JAN 26, 2022

Cash Payments to Impoverished Moms Altered Infants' Brain Activity

WRITTEN BY: Carmen Leitch

Scientists and clinicians know that children who are born into poverty tend to underperform in school, they are at greater risk for health problems, and their lifetime earnings are depressed. New research investigated whether poverty was directly to blame for these observations, or whether other things might be influencing them. Reporting in the Proceedings of the National Academy of Sciences, the work showed that poverty is directly affecting brain activity in children, suggesting that poverty is to blame for health problems and lower achievement.

In this study, the researchers followed children that participated in a study called "Baby's First Years," part of a research project investigating the impact of direct poverty reduction in the form of cash payments to impoverished families. One thousand low-income mothers were recruited in this trial, and participants were randomly selected to receive payments of either $333 per month or a much smaller payment of $20 per month shortly after they'd had their children. The mothers could spend the money, which was in the form of debit cards, on whatever they wanted. The payments will continue until the children reach the age of four years and four months.

The study design and analysis were meant to distinguish correlation and causation. Electrical activity in the infants' brains was measured with electroencephalography (EEG), which was done by putting a cap on their heads in their homes, and taking recordings. The results indicated that direct payments changed high frequency brain waves, which have been associated with the development of learning and thinking, in infants. After one year, the infants whose mothers had gotten higher payments of $333 every month displayed more high frequency electrical activity in their brains compared to infants whose moms had gotten the lower $20 payment.

The researchers noted that because of how the EEGs were conducted, they could not include as many participants when the pandemic hit. The results still showed significant differences.

Our "environments and experiences" affect the health of our brains, "and we are not saying that one group has 'better' brains. But, because of the randomized design, we know that the $333 per month must have changed children's experiences or environments, and that their brains adapted to those changed circumstances," said senior study author Kimberly Noble, a Professor of Neuroscience & Education at Teachers College at Columbia University.

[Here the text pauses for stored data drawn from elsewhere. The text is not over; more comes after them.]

Lemma count_submits_pending_rounds : forall url auth message n i,
  count_submits (pending_rounds url auth message i n) = 0.
Proof. induction n as [|n IH]; intro i; cbn; [reflexivity|apply IH]. Qed.

Lemma headers_are_silent : forall tr,
  forallb is_header tr = true ->
  events_of tr = [] /\ count_polls tr = 0 /\ count_submits tr = 0.
Proof.
  induction tr as [|a tr IH]; intro H; [auto|].
  cbn in H. apply andb_true_iff in H as [Ha Htr].
  destruct a; try discriminate. cbn. auto.
Qed.

Lemma paced_after_headers : forall tr rest,
  forallb is_header tr = true -> paced false (tr ++ rest) = paced false rest.
Proof.
  induction tr as [|a tr IH]; intros rest H; [reflexivity|].
  cbn in H. apply andb_true_iff in H as [Ha Htr].
  destruct a; try discriminate. cbn. auto.
Qed.

Lemma paced_after_rounds : forall url auth message n i rest,
  paced false (pending_rounds url auth message i n ++ rest) = paced false rest.
Proof.
  induction n as [|n IH]; intros i rest; [reflexivity|].
  transitivity (paced false (pending_rounds url auth message (S i) n ++ rest));
    [reflexivity|apply IH].
Qed.

Lemma paced_sound : forall tr slept,
  paced slept tr = true ->
  forall before url auth later,
    tr = before ++ Poll url auth :: later ->
    (before = [] /\ slept = true)
    \/ exists before', before = before' ++ [Sleep 3000%N].
Proof.
  induction tr as [|a tr IH]; intros slept H before url auth later E.
  - destruct before; discriminate.
  - destruct before as [|b before].
    + left. split; [reflexivity|]. cbn in E. injection E as ->.
      cbn in H. apply andb_true_iff in H as [H _]. exact H.
    + right. cbn in E. injection E as -> E.
      assert (Hrest : exists slept', paced slept' tr = true
                        /\ (slept' = true -> b = Sleep 3000%N)).
      { destruct b; cbn in H;
          try (exists false; split; [exact H|discriminate]).
        - apply andb_true_iff in H as [_ H].
          exists false. split; [exact H|discriminate].
        - match type of H with
          | paced ?c tr = true =>
              exists c; split; [exact H|];
              intro Hms; apply N.eqb_eq in Hms; congruence
          end. }
      destruct Hrest as (slept' & Hp & Hs).
      destruct (IH slept' Hp before url auth later E) as [[-> Hst]|[before' ->]].
      * exists []. rewrite (Hs Hst). reflexivity.
      * exists (b :: before'). reflexivity.
Qed.

Lemma paced_well : forall tr, paced false tr = true -> well_paced tr.
Proof.
  intros tr H before url auth later E.
  destruct (@paced_sound tr false H before url auth later E) as [[_ Hf]|Hb];
    [discriminate|exact Hb].
Qed.

Lemma addressed_rounds : forall submit_url poll_url auth prompt message n i,
  Forall (addressed submit_url poll_url auth prompt)
    (pending_rounds poll_url auth message i n).
Proof.
  induction n as [|n IH]; intro i; cbn [pending_rounds pending_round app].
  - constructor.
  - repeat constructor. apply IH.
Qed.

Lemma addressed_headers : forall submit_url poll_url auth prompt tr,
  forallb is_header tr = true ->
  Forall (addressed submit_url poll_url auth prompt) tr.
Proof.
  induction tr as [|a tr IH]; intro H; [constructor|].
  cbn in H. apply andb_true_iff in H as [Ha Htr].
  destruct a; try discriminate. constructor; [exact Logic.I|auto].
Qed.

Section RunFacts.
Variable setup : trace.
Variable logs : bool.
Variable describe : fault -> jsstring.
Variables submit_url poll_url authorization prompt : jsstring.
Variable pending_message : nat -> jsstring.
Variable budget : nat.
Hypothesis setup_headers : forallb is_header setup = true.

Lemma run_frames : forall e,
  events_of (run_trace setup logs describe submit_url poll_url authorization
               prompt pending_message budget e)
  = frames_of describe pending_message budget e.
Proof.
  intro e. unfold run_trace, caught, polled.
  destruct (@headers_are_silent setup setup_headers) as (Hev & _ & _).
  rewrite events_of_app, Hev.
  destruct e, logs; cbn [app events_of frames_of];
    rewrite ?events_of_app, ?events_of_pending_rounds; cbn [events_of app];
    rewrite ?app_nil_r; reflexivity.
Qed.

Lemma run_polls : forall e,
  count_polls (run_trace setup logs describe submit_url poll_url authorization
       prompt pending_message budget e)
  = polls_of budget e.
Proof.
  intro e. unfold run_trace, caught, polled.
  destruct (@headers_are_silent setup setup_headers) as (_ & Hp & _).
  rewrite count_polls_app, Hp.
  destruct e, logs; cbn [app count_polls polls_of];
    rewrite ?count_polls_app, ?count_polls_pending_rounds; cbn; lia.
Qed.

Lemma run_submits : forall e,
  count_submits (run_trace setup logs describe submit_url poll_url authorization
       prompt pending_message budget e)
  = 1.
Proof.
  intro e. unfold run_trace, caught, polled.
  destruct (@headers_are_silent setup setup_headers) as (_ & _ & Hs).
  rewrite count_submits_app, Hs.
  destruct e, logs; cbn [app count_submits];
    rewrite ?count_submits_app, ?count_submits_pending_rounds; reflexivity.
Qed.

Lemma polls_within : forall e, admissible budget e -> polls_of budget e <= budget.
Proof. intros [err|m|err|k err|k ev|]; cbn; intros; lia. Qed.

Lemma run_paced : forall e,
  paced false (run_trace setup logs describe submit_url poll_url authorization
       prompt pending_message budget e)
  = true.
Proof.
  intro e. unfold run_trace, caught, polled.
  rewrite paced_after_headers by exact setup_headers.
  destruct e, logs; cbn [app paced]; rewrite <- ?app_assoc;
    rewrite ?paced_after_rounds; reflexivity.
Qed.

Lemma run_addressed : forall e,
  Forall (addressed submit_url poll_url authorization prompt)
    (run_trace setup logs describe submit_url poll_url authorization prompt
       pending_message budget e).
Proof.
  intro e. unfold run_trace, caught, polled.
  apply Forall_app. split; [apply addressed_headers, setup_headers|].
  destruct e, logs; cbn [app];
    repeat first [ apply addressed_rounds
                 | apply Forall_nil
                 | apply Forall_cons; [cbn; auto|]
                 | apply Forall_app; split ].
Qed.

Lemma timeout_frame_inv : forall e,
  admissible budget e ->
  In (error timeout_text) (frames_of describe pending_message budget e) ->
  e = TimedOut.
Proof.
  assert (Hmap : forall l, ~ In (error timeout_text)
                              (map (fun j => status (pending_message j)) l)).
  { intros l H. apply in_map_iff in H as (j & Hj & _). discriminate. }
  assert (Hserver : forall err,
            error (js "服务器错误: " ++ message_of describe err)
            <> error timeout_text).
  { intro err. apply error_is_not_timeout, server_error_is_not_timeout. }
  intros [err|m|err|k err|k ev|] Hadm Hin; [exfalso..|reflexivity]; cbn in Hin.
  - destruct Hin as [H|[H|[]]]; [discriminate|exact (Hserver _ H)].
  - destruct Hin as [H|[H|[]]]; [discriminate|].
    exact (@error_is_not_timeout m Hadm H).
  - destruct Hin as [H|[H|[H|[]]]]; [discriminate|discriminate|exact (Hserver _ H)].
  - destruct Hin as [H|[H|H]]; [discriminate|discriminate|].
    apply in_app_or in H as [H|[H|[]]]; [exact (Hmap _ H)|exact (Hserver _ H)].
  - destruct Hadm as (_ & _ & Hne).
    destruct Hin as [H|[H|H]]; [discriminate|discriminate|].
    apply in_app_or in H as [H|[H|[]]]; [exact (Hmap _ H)|exact (Hne H)].
Qed.
End RunFacts.

(* ================================================================== *)
(** ** Every accepted request *)

Lemma generate_request_shape : forall describe service API_KEY (body : json) s,
  get_prop (Some body) (js "prompt") = Ok (Some (JStr s)) ->
  is_empty (trim s) = false ->
  exists id e,
    admissible Generate.MAX_POLLS e /\ targets service id e
    /\ led_by (keeps_polling service) Generate.MAX_POLLS e
    /\ judged (fun k => generate_final (on_poll service k)) e
    /\ snd (Generate.onRequestPost describe service API_KEY (Ok body) [])
       = run_trace [] false describe GenerateTrace.submit_url
           (GenerateTrace.poll_url id) (bearer API_KEY) (trim s)
           GenerateTrace.pending_message Generate.MAX_POLLS e.
Proof.
  intros describe service API_KEY body s Hprompt Htrim.
  apply is_empty_false in Htrim.
  rewrite (@GenerateFacts.onRequestPost_accepts service API_KEY describe body s
             Hprompt Htrim).
  destruct (generate_task_shape describe service API_KEY s)
    as (id & e & Hadm & Htar & Hled & Hjud & He).
  exists id, e. rewrite He. auto.
Qed.

Lemma route_request_shape :
  forall describe service has BASE_URL API_KEY (body : json) s,
  has Middleware.m_setHeader = true ->
  has Middleware.m_write = true ->
  has Middleware.m_end = true ->
  get_prop (Some body) (js "prompt") = Ok (Some (JStr s)) ->
  is_empty (trim s) = false ->
  exists id e,
    admissible Middleware.MAX_POLLS e /\ targets service id e
    /\ led_by (keeps_polling_ok service) Middleware.MAX_POLLS e
    /\ judged (fun k => route_final (on_poll service k)) e
    /\ snd (Middleware.route describe service has BASE_URL API_KEY (Some body) [])
       = run_trace MiddlewareTrace.sse_setup true describe
           (MiddlewareTrace.submit_url BASE_URL)
           (MiddlewareTrace.poll_url BASE_URL id) (bearer API_KEY) (trim s)
           MiddlewareTrace.pending_message Middleware.MAX_POLLS e.
Proof.
  intros describe service has BASE_URL API_KEY body s Hset Hwrite Hend Hprompt Htrim.
  apply is_empty_false in Htrim.
  destruct (@route_shape describe service has BASE_URL API_KEY Hset Hwrite Hend
              (Some body) s Hprompt Htrim)
    as (id & e & Hadm & Htar & Hled & Hjud & He).
  exists id, e. rewrite He. auto.
Qed.

(** X7.  The frames of an accepted request to the edge handler follow the
    replies of the remote service: first the submitting status; then, when
    the submit call gave a task, the submitted status, one numbered pending
    status (1, 2, ...) for each of the leading poll replies that report a
    status other than SUCCEED and FAILED, at most 40 of them, and one last
    frame that is no status frame: the timeout after 40 pending replies, and
    otherwise either the frame the first other reply is answered with (the
    image of a SUCCEED, the reason of a FAILED) or the error caught on it. *)
Theorem generate_frames_follow_replies :
  forall describe service API_KEY (body : json) s,
    get_prop (Some body) (js "prompt") = Ok (Some (JStr s)) ->
    is_empty (trim s) = false ->
    exists e,
      admissible Generate.MAX_POLLS e
      /\ led_by (keeps_polling service) Generate.MAX_POLLS e
      /\ judged (fun k => generate_final (on_poll service k)) e
      /\ events_of (snd (Generate.onRequestPost describe service API_KEY (Ok body) []))
         = frames_of describe GenerateTrace.pending_message Generate.MAX_POLLS e.
Proof.
  intros describe service API_KEY body s Hprompt Htrim.
  destruct (generate_request_shape describe service API_KEY body Hprompt Htrim)
    as (id & e & Hadm & _ & Hled & Hjud & ->).
  exists e. split; [exact Hadm|]. split; [exact Hled|]. split; [exact Hjud|].
  apply run_frames. reflexivity.
Qed.

Lemma generate_frames_follow_replies_witness :
  exists e,
    admissible Generate.MAX_POLLS e
    /\ led_by (keeps_polling Scenario.offline) Generate.MAX_POLLS e
    /\ judged (fun k => generate_final (on_poll Scenario.offline k)) e
    /\ events_of (snd (Generate.onRequestPost Scenario.v8 Scenario.offline
                         Scenario.key (Ok (Scenario.request (js "a cat"))) []))
       = frames_of Scenario.v8 GenerateTrace.pending_message Generate.MAX_POLLS e.
Proof.
  apply (@generate_frames_follow_replies Scenario.v8 Scenario.offline Scenario.key
           (Scenario.request (js "a cat")) (js "a cat")
           ltac:(vm_compute; reflexivity) ltac:(vm_compute; reflexivity)).
Defined.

The study authors noted that they don't yet know whether these differences in brain activity will persist and how they might impact the development, health, cognition, or behavior of the children. Follow-up studies will aim to learn more about those questions, and others, including how the extra money was used.

"Families are all different," noted study co-author Katherine Magnuson, Vilas Achievement Professor and Director of the Institute for Research on Poverty at the University of Wisconsin-Madison. "Thus, there may not be just one way in which money positively affects families; money may matter in a lot of small ways."

This research is "unprecedented and really speak to how anti-poverty policies, including" US tax credits "can and should be viewed as investments in children," added study co-author Lisa Gennetian, the Pritzker Professor of Early Learning Policy Studies at Duke University.